At last count there have been 1,550 Covid-19 infections and three deaths connected with the Cargill, JBS and Harmony Beef meatpacking plants in Alberta.
This is frightening in a province that prides itself on having the highest testing levels in the country and was so comfortable with its Covid-19 preparedness plan that it donated PPE to BC, Ont and Quebec last month.
The only way to understand why Alberta’s meatpacking plants turned into a national Covid-19 hotspot and to prevent a similar tragedy from reoccurring is to proceed with Rachel Notley’s call for a public inquiry.
Sadly, Jason Kenney rejected Notley’s proposal. He cited three reasons; all of which are ludicrous.
First Kenney reverted to his default position, rebuffing Notley’s call for a public inquiry by accusing her of “politicizing” the issue.
Covid-19 is a virus. A virus has no political affiliation. The coronavirus infected and killed thousands of Canadians, and brought our economy to a standstill without regard for who is sitting in the premier’s office (or in the prime minister’s office for that matter).
One would think both parties, the NDP and the UCP, would be equally concerned about spiking infection rates at the Cargill, JSB and Harmony Beef plants and the implications of these spikes on the surrounding communities of High River, Brooks, and Balzac.
Unfortunately, that’s not how Kenney sees it.
Kenney said a public inquiry isn’t necessary because his government followed the best expert advice it received from Alberta Health, public health officers, the Chief Medical Officer, Dr Deena Hinshaw, OH&S, the Canadian Food Inspection Agency, Alberta Agriculture, and “all of our expert officials”.
Bearing in mind that this is the man who cherry picks experts’ advice—he likes Janice MacKinnon on balancing the budget, he doesn’t like Mark Carney on curbing investment in fossil fuels—he’s missing the point.
The issue is not whether the government received the best expert advice but whether it followed this advice in the most effective way.
A secondary question is: what advice, if any, did the government receive from executives running the Cargill, JBS, and Harmony Beef plants and how much weight it gave their advice compared to the weight it gave the advice it received from health experts.
We’ll never know because Kenney refuses to call a public inquiry.
Kenney’s third reason for rejecting a public inquiry is the government will bring forward a motion to allow an “extended debate” on Alberta’s Covid-19 response. If Kenney is suggesting an extended debate in the Legislature is an adequate substitute for an independent public inquiry, he’s mistaken.
A public inquiry is heard by an impartial commissioner, often a retired judge, who has the power to subpoena witnesses, compel them to give evidence under oath and provide documentation to support their testimony. Witnesses may bring lawyers and may be subject to cross examination. The process of collecting and analysing evidence takes months. At the end of the inquiry the commissioner writes a report describing his findings and setting out his recommendations so the government will be in a better position to protect the public the next time a pandemic rolls around.
Compare the public inquiry process to the legislative debate process.
The time for debate is compressed into days (not months). Politicians (not witnesses) make statements (which are not under oath and not subject to cross-examination) based on what they believe happened. The members’ statements are recorded in Hansard (there is no written report setting out recommendations based on the evidence). The press picks up the debate (assuming there aren’t more pressing things going on, like relaunching the economy or a precipitous drop in the price of oil). Columnists write about it for a few days and everybody moves on.

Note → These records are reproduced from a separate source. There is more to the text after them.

(** One revocation or one demotion, each reported. *)
Inductive cascade_step (now : Z) : progress -> progress -> Prop :=
  | step_revoke k w rv dm g g' :
      revoke_row k now g = (true, g') -> witnesses (table g) !! k = Some w -> cascade_step now (rv, dm, g) ((rv ++ [witness_id w])%list, dm, g')
  | step_demote c pid rv dm g :
      contracts g !! c_id c = Some c -> protocol_id c = Some pid -> cascade_step now (rv, dm, g) (rv, (dm ++ [c_id c])%list, demote_member c g).

Lemma cascade_prefix now rv0 dm0 rv dm g rv' dm' g' : rtc (cascade_step now) (rv, dm, g) (rv', dm', g') ->
  rtc (cascade_step now) ((rv0 ++ rv)%list, (dm0 ++ dm)%list, g) ((rv0 ++ rv')%list, (dm0 ++ dm')%list, g').
Proof.
  intros H. remember (rv, dm, g) as x eqn:Ex. remember (rv', dm', g') as y eqn:Ey. revert rv dm g Ex. induction H as [x|x y' z Hs _ IH]; intros rv dm g ->.
  - injection Ey as -> -> ->. apply rtc_refl.
  - inversion Hs; subst.
    + eapply rtc_l; [|by eapply IH]. rewrite app_assoc. by apply step_revoke with k.
    + eapply rtc_l; [|by eapply IH]. rewrite app_assoc. by eapply step_demote.
Qed.

(** The rows of a list still stand under their ids. *)
Definition current (rows : list (witness_key * witness)) (g : gate) : Prop :=
  Forall (fun kw => exists w, witnesses (table g) !! kw.1 = Some w /\ witness_id w = witness_id kw.2) rows.

Lemma current_trimmed P now rows g g' : trimmed P now g g' -> current rows g -> current rows g'.
Proof.
  intros Ht HF. eapply Forall_impl; [exact HF|]. cbn. intros kw (w & Hw & Hid).
  destruct (trimmed_rows _ _ _ _ Ht kw.1) as [->|(_ & w' & Hw' & _ & ->)]; [by exists w|]. exists (revoked_copy now w'). split; [done|]. cbn. congruence.
Qed.
(** ** Generic *)

Lemma head_omap_inv {A B} (f : A -> option B) l y : head (omap f l) = Some y -> exists x, x ∈ l /\ f x = Some y.
Proof.
  intros H. apply head_Some_elem_of in H. apply list_elem_of_omap in H. naive_solver.
Qed.

Lemma head_omap_none {A B} (f : A -> option B) l : head (omap f l) = None -> forall x, x ∈ l -> f x = None.
Proof.
  intros H x Hx. destruct (f x) as [y|] eqn:E; [exfalso|done]. apply head_None in H.
  assert (y ∈ omap f l) as Hy by (apply list_elem_of_omap; eauto). rewrite H in Hy. by apply not_elem_of_nil in Hy.
Qed.

Lemma min_text_elem l r : min_text l = Some r -> r ∈ l.
Proof. intros H. apply head_Some_elem_of in H. by rewrite merge_sort_Permutation in H. Qed.

Lemma existsb_elem {A} (p : A -> bool) l : existsb p l = true <-> exists x, x ∈ l /\ p x = true.
Proof. rewrite existsb_exists. setoid_rewrite list_elem_of_In. done. Qed.

Lemma contracts_where_elem p g c : c ∈ contracts_where p g <-> (exists cid, contracts g !! cid = Some c) /\ p c = true.
Proof.
  unfold contracts_where. rewrite list_elem_of_In, filter_In, <- list_elem_of_In, merge_sort_Permutation, list_elem_of_fmap. apply and_iff_compat_r. split.
  - intros ([cid c'] & -> & H). exists cid. by apply elem_of_map_to_list in H.
  - intros [cid H]. exists (cid, c). split; [done|]. by apply elem_of_map_to_list.
Qed.

Lemma member_rows_elem g pid addr key m : m ∈ member_rows_at g pid addr key <->
  (exists cid, contracts g !! cid = Some m) /\ is_member pid m = true /\ str_lower (address m) = addr /\ on_chain key m = true /\
  member_for_evidence g (c_id m) pid = true.
Proof.
  unfold member_rows_at. rewrite list_elem_of_In, filter_In, <- list_elem_of_In, contracts_where_elem, !andb_true_iff, String.eqb_eq. naive_solver.
Qed.
Lemma anchor_chain_framed budget controller key avoid :
  anchor_chain_for grant_class_of budget g' pid controller key avoid = anchor_chain_for grant_class_of budget g pid controller key avoid.
Proof.
  revert controller avoid. induction budget as [|budget IH]; intros controller avoid; cbn [anchor_chain_for]; [done|]. rewrite links_framed.
  change (existsb (fun l => address_proven_foreign g' pid (l_address l)) (own_controller_links g pid controller))
    with (existsb (fun l => address_proven_foreign g pid (l_address l)) (own_controller_links g pid controller)).
  destruct (existsb _ _); [done|]. erewrite omap_on; [reflexivity|]. intros l _. cbn beta. case_bool_decide; [done|].
  rewrite (link_root_framed _ _ _ _ _ match budget with O => None | S _ => Some (fun m => anchor_chain_for grant_class_of budget g pid m key (avoid ∪ {[l_address l]})) end); [done|].
  destruct budget; [done|]. intros m. apply IH.
Qed.

Lemma exclusive_framed controller key m : controller_is_exclusive g' pid controller key [m; c_id c] = controller_is_exclusive g pid controller key [m; c_id c].
Proof.
  unfold controller_is_exclusive. change (controlled_rows g' controller key) with (controlled_rows g controller key).
  assert (forall x, x ∈ List.filter (fun x => negb (bool_decide (c_id x ∈ [m; c_id c])) && negb (String.eqb (str_lower (address x)) controller)) (controlled_rows g controller key) ->
    c_id x <> c_id c) as Hout.
  { intros x [_ Hx]%filter_elem E. apply andb_true_iff in Hx as [Hx _]. apply negb_true_iff, bool_decide_eq_false in Hx. apply Hx. rewrite E. right. by left. }
  f_equal.
  - apply forallb_on. intros x Hx. unfold belongs. rewrite nonlineage_framed by (by apply Hout). unfold member_factory_created. by rewrite lineage_framed.
  - apply existsb_on. intros x Hx. f_equal. by apply evidence_framed, Hout.
Qed.

Lemma via_framed via key : via_transitivity grant_class_of g' pid via key (Some (c_id c)) = via_transitivity grant_class_of g pid via key (Some (c_id c)).
Proof.
  unfold via_transitivity. rewrite member_rows_framed, perimeter_framed. erewrite omap_on; [reflexivity|]. intros m Hm.
  apply member_rows_elem in Hm as (Hin & Hmem & _). pose proof (member_other m Hin Hmem) as Hne. unfold member_transitivity.
  rewrite !(existsb_perm _ _ _ (rows_framed (c_id m) pid Hne)), exclusive_framed, anchor_chain_framed. done.
Qed.

(** A re-check of the candidate's witnesses does not read its own rows. *)
Lemma holds_framed rule evidence via :
  witness_fact_holds grant_class_of g' c pid rule evidence via = witness_fact_holds grant_class_of g c pid rule evidence via.
Proof.
  unfold witness_fact_holds. rewrite lineage_framed.
  assert (w2_fact_holds g' c pid evidence = w2_fact_holds g c pid evidence) as ->.
  { unfold w2_fact_holds. destruct (evidence_get "member_contract_id" evidence); try done. cbn [contracts put_table].
    destruct (contracts g !! z) as [m|] eqn:Em; [|done]. destruct (is_member pid m) eqn:Hmem; [|done]. rewrite evidence_framed; [done|].
    rewrite <- (Hkeys _ _ Em). by apply member_other; [eexists|]. }
  assert (forall source v, w3_d2_holds grant_class_of g' c pid source v = w3_d2_holds grant_class_of g c pid source v) as Hd2.
  { intros source v. unfold w3_d2_holds. rewrite d2_facts_framed, member_rows_framed. done. }
  assert (forall source v, w3_d1_holds grant_class_of g' c pid source v evidence = w3_d1_holds grant_class_of g c pid source v evidence) as Hd1.
  { intros source v. unfold w3_d1_holds. rewrite via_framed. done. }
  destruct (evidence_get "source" evidence); try done. rewrite Hd2, Hd1. done.
Qed.
End Frame.

(** ** Re-checks do not raise *)

(** Ids are positive and a resolved type is not blank. *)
Definition principals_wf (g : gate) : Prop :=
  (forall cid c, contracts g !! cid = Some c -> 0 < cid) /\
  (forall fp, fp ∈ principals_ (stored g) -> 0 < fp_id fp /\ 0 < fp_function fp /\ option_all (fun s => str_strip s <> "") (resolved_type fp)).

Section Total.
Variable grant_class_of : string -> option string.
Variable g : gate.
Hypothesis Hkeys : keys_ok g.
Hypothesis Hhex : rows_hex g.
Hypothesis Hwf : principals_wf g.
Lemma truth_reads_final o self e wanted t reads' :
  truth o self e wanted [] = (inl t, reads') -> truth_reads t = reads'.
Proof.
  unfold truth, rbind, lift_py. destruct (parameters e) as [ps|]; cbn; [|done].
  destruct (bool_decide (ps = [])); [apply decide_reads|].
  destruct (calldata_free self); cbn [negb]; [|by intros [= <- <-]].
  destruct (candidates o self e ps []) as [[c|ex] r1]; [|done]. apply tries_reads.
Qed.

(** ** Values fit their types *)

Lemma int_digits_range base s : forall acc u n,
  1 <= base -> 0 <= acc -> int_digits base acc u s = Some n ->
  0 <= n < (acc + 1) * base ^ Z.of_nat (String.length s).
Proof.
  induction s as [|c s IH]; intros acc u n Hb Ha; cbn [int_digits String.length].
  - destruct u; [done|]. intros [= <-]. change (Z.of_nat 0) with 0. rewrite Z.pow_0_r. lia.
  - rewrite Nat2Z.inj_succ, Z.pow_succ_r by lia.
    assert (0 < base ^ Z.of_nat (String.length s)) as Hp by (apply Z.pow_pos_nonneg; lia).
    destruct (Ascii.eqb c "_").
    + destruct u; [done|]. intros [H1 H2]%IH; [|done..]. split; [lia|].
      assert (base ^ Z.of_nat (String.length s) <= base * base ^ Z.of_nat (String.length s)) by nia. nia.
    + destruct (digit_of base c) as [d|] eqn:Ed; [|done].
      assert (0 <= d < base) as Hd.
      { revert Ed. unfold digit_of. set (k := Z.of_N (N_of_ascii c)). cbv zeta.
        match goal with |- (if ?v <? _ then _ else _) = _ -> _ => destruct (Z.ltb_spec v base); [|done] end.
        intros [= <-]. split; [|done].
        destruct ((48 <=? k) && (k <=? 57)) eqn:E1; [lia|]. destruct ((97 <=? k) && (k <=? 102)) eqn:E2; [lia|].
        destruct ((65 <=? k) && (k <=? 70)) eqn:E3; lia. }
      intros [H1 H2]%IH; [|lia|nia]. split; [lia|].
      assert ((acc * base + d + 1) <= (acc + 1) * base) by nia. nia.
Qed.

Kenney is not opposed to public inquiries on principle. He happily forked over $2.5 million for a public inquiry into foreign funded anti-Alberta energy campaigns, a “problem” significantly less pressing than a global pandemic that wreaked havoc at three Alberta meatpacking plants infecting hundreds of people, killing three, while also devastating Alberta’s beef industry and disrupting 85% of Canada’s beef supply.
So what’s Kenney’s problem?
Either he’s right and his government did everything it could to ensure the safety of Albertans working at the meatpacking plants and it still wasn’t enough; or he’s wrong and his government failed to do everything it could to keep Albertans safe. In either case a public inquiry would expose these shortcomings and provide recommendations that would make it safer for all employees working in close proximity in the future.
Given Kenney’s refusal to call a public inquiry let me save you the bother of waiting for the extended debate to appear in Hansard. Here’s a summary of how it will go:
NDP: the government should have acted sooner and done more.
UCP: the government did everything right, and if we didn’t, blame the experts
NDP: public officials give advice; cabinet makes decisions
UCP: there you go again, going partisan on us
We’re fighting for our lives, our health and our economy in the face of a global pandemic. We deserve a premier who will act in the public interest by calling a public inquiry into the failures at Cargill, JSB and Harmony Beef, instead of defaulting to political rhetoric.